__Given data__.
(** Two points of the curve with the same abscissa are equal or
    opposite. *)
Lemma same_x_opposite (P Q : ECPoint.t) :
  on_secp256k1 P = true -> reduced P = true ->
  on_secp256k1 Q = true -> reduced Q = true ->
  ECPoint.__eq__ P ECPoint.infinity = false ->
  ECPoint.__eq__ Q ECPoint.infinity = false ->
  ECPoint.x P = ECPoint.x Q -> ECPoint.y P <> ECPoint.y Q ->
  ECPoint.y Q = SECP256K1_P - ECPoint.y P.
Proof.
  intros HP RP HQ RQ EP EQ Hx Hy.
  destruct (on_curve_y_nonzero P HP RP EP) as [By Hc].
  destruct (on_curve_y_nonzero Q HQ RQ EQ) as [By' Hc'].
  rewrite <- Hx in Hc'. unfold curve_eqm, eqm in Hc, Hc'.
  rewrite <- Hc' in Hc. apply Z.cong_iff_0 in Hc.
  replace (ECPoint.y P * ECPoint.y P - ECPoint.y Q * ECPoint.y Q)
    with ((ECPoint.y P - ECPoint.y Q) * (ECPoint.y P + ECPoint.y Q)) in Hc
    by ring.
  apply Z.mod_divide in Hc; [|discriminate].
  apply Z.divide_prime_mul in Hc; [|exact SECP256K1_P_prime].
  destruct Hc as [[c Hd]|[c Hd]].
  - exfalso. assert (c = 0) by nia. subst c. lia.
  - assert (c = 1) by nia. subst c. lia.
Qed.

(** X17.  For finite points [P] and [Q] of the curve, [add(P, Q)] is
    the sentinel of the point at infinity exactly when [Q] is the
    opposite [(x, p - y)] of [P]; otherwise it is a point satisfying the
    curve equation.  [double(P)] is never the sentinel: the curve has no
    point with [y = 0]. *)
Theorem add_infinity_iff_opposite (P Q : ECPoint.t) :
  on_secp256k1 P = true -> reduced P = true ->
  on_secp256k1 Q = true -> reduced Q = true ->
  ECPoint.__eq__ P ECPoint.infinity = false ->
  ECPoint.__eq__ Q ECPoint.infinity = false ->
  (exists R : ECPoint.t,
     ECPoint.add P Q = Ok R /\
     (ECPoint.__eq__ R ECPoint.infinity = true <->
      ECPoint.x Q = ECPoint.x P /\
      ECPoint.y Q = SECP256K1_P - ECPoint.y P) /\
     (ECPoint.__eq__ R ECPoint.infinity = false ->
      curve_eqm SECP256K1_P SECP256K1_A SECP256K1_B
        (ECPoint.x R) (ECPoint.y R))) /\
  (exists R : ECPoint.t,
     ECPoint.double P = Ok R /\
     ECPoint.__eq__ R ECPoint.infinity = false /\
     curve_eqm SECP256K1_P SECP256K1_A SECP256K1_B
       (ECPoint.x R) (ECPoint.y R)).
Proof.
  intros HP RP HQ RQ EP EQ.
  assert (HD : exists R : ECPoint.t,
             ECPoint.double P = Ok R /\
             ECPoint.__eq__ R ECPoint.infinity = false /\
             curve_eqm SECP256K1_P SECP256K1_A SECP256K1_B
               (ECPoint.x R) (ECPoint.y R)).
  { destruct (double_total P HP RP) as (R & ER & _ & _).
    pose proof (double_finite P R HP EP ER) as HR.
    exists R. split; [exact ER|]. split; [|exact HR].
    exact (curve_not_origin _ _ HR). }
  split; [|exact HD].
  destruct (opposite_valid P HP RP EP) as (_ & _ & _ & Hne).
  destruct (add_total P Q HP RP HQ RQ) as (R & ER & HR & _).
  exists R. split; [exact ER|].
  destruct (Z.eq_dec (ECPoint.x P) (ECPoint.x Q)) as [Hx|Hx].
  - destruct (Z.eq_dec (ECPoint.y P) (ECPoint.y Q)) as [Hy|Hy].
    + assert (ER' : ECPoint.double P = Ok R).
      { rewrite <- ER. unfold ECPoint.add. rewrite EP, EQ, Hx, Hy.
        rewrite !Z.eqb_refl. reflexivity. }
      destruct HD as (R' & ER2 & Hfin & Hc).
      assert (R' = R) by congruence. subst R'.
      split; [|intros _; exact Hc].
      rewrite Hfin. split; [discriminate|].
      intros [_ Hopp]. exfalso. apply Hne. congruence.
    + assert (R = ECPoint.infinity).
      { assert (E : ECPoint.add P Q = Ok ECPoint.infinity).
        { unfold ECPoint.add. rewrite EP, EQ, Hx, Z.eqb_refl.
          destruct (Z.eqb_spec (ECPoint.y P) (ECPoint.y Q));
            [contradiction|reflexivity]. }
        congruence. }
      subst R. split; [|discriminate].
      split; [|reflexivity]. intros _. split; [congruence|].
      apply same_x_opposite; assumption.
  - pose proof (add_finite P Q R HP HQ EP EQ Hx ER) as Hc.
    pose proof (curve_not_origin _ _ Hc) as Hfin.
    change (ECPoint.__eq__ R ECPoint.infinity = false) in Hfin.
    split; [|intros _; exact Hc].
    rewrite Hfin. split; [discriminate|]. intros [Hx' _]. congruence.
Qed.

__Exercise details__.
The only thing to give is how many lines of the listing include the word "Hfin".

__Reply to the exercise__.
5